Halle wins in style and substance.



















Laura Harring poses in Stuart Weitzman's platinum shoes, with 464 Kwiat diamonds.














Applegate goes crystalline with Swarovski's "Jackie" clutch, and Jimmy Choo sandles.








Minnie Driver totes a Swarovski mesh clutch to the "Vanity Fair" party.








Go for it! Mira Sorvino wears Christina Perrin's satin gown with Lesage beading, with a crystal-encased Swarovski "Ophelia" bag.






Oscars:  Plain and Simple 

While we usually enthuse about prints and color on the red carpet, those who looked best at the 74th annual Academy Awards stuck to solid colors, elegant cuts and just enough frippery to look fresh. Those who tried too hard—like Cameron Diaz and Jennifer Connelly—looked more like they were wearing poolside outfits than red carpet gowns. The fashion plates were unlikely choices: Kate Winslet, Renee Zellweger and Helen Mirren. And for once, the inconsistent Nicole Kidman came through in her best wavy hair and pink dress. No “Moulin Rouge” excess here.

And the winners are:

The Palm Beach Trophy goes to Halle Berry. Who’d have thought she’d win an Academy Award while wearing a palm tree on her chest? This Elie Saab design hugged her body perfectly and used Halle’s favorite chocolate/burgundy color. The embroidery on the front reminded us of a bathing suit, though.

The Trick or Treat Award for Outfit Most Resembling a Halloween Costume goes to Gwyneth Paltrow. She’s a gracious, fashionable star—so doesn’t she have one friend willing to stand up and say, “Gwyneth, wear a bra!”? Even small-breasted women can droop, and clingy lace just makes it look worse. The Heidi-of-the-Lower-East-Side hairdo didn’t help.

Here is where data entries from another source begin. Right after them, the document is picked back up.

(** C9.  When the card has market data whose cacheExpiry is present and
    denotes a time strictly after now, fetching without forceRefresh returns
    the cached market data and calls the provider not at all: the world and
    the log of provider calls are unchanged.  Fetching the same card with
    forceRefresh does not look at the cache: it runs the fetch, which starts
    with the provider's product search for the card and gives market data
    with a new expiry, 24 hours after now. *)
Theorem market_cache_reuse :
  forall (W : Type) (Date_now : W -> Z) (Date_parse : string -> option Z)
         (toISOString : Z -> string) (encodeURIComponent : string -> string)
         (search : string -> string -> string -> W -> option Z * W)
         (pricing : Z -> W -> option TcgPlayerData * W)
         (card : CardMetadata) (cached : MarketData)
         (expiryText : string) (expiry : Z) (w : W) (log : list ProviderCall),
    marketData card = Some cached ->
    cacheExpiry cached = Some expiryText ->
    expiryText <> "" ->
    Date_parse expiryText = Some expiry ->
    (Date_now w < expiry)%Z ->
    let fetch :=
      fetchMarketData (fun wl => Date_now (fst wl)) Date_parse toISOString
                      encodeURIComponent (loggedSearch search)
                      (loggedPricing pricing) card in
    fetch false (w, log) = (cached, (w, log)) /\
    exists fresh w' calls,
      fetch true (w, log) = (fresh, (w', calls)) /\
      (fresh, (w', calls)) =
        refetch (fun wl => Date_now (fst wl)) toISOString encodeURIComponent
                (loggedSearch search) (loggedPricing pricing) card (w, log) /\
      (exists later,
          calls = (log ++ Search (name card) (set card) (game card) :: later)%list) /\
      cacheExpiry fresh = Some (toISOString (Date_now w + CACHE_DURATION_MS)%Z).
Proof.
  intros W Date_now Date_parse toISOString encodeURIComponent search pricing
         card cached expiryText expiry w log Hmd Hexp Hne Hparse Hlt fetch.
  subst fetch. unfold fetchMarketData. rewrite Hmd, Hexp. split.
  - cbn [negb andb strTruthy].
    apply String.eqb_neq in Hne. rewrite Hne. cbn [negb].
    rewrite Hparse. unfold inFuture. cbn [fst].
    apply Z.ltb_lt in Hlt. now rewrite Hlt.
  - cbn [negb andb]. unfold refetch, loggedSearch. cbn [fst].
    destruct (search (name card) (set card) (game card) w) as [[p|] w1].
    + destruct (p =? 0)%Z.
      * eexists _, _, _. split; [reflexivity |]. split; [reflexivity |].
        split; [now exists [] | reflexivity].
      * unfold loggedPricing. destruct (pricing p w1) as [tcg w2].
        eexists _, _, _. split; [reflexivity |]. split; [reflexivity |].
        split; [| reflexivity].
        exists [Pricing p]. now rewrite <- app_assoc.
    + eexists _, _, _. split; [reflexivity |]. split; [reflexivity |].
      split; [now exists [] | reflexivity].
Qed.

The Piet Mondrian Mention for Best Use of a Primary and/or Solid Color goes to Kate Winslet and Helen Mirren. Winslet’s sinuous red dress by Ben De Lisi had just the right amount of detail in the roses over the shoulder. Mirren, in Giorgio Armani, shows that style doesn’t stop (or sometimes, even start) by 40.

Basic Black Honorable Mention to Renee Zellweger, Helen Hunt and Marisa Tomei. Never our favorite color, but dramatic on Renee, surprisingly sexy on Helen, and just twisted enough on Marisa, in Jurgen Simonsen. Hunt, with her new wind-tossed blonde locks, looked happy to be out for a change. Renee looked like she’d spent a little too much time at the Estee Lauder Spa. Note for next time: Facials and microdermabrasion leave skin very shiny. Reese Witherspoon, so eager not to be cute, is turning to somber shades more and more. Even with Valentino’s sweet beaded flapper touches, the dress was severe, the hair too tight. Think pink!

The Golden Globe for Most Improved Since January: Nicole Kidman in Chanel, and Sissy Spacek. Kidman picked just the right formula, although she could have gotten away with a bit more drama. She had perfectly waved, movie-star hair; a body-hugging Chanel dress with the flair of pink ruffles. The Bulgari necklace was almost too distracting, and Chanel jewelry would have completed the look… Spacek stuck to basic colors and shapes but in a perfectly cut white jacket. Even her hair was neater than it was two months ago.

Fashion Victim, Plain and Simple, to Jennifer Connelly Beige draped ruffles by Balenciaga—so 2002!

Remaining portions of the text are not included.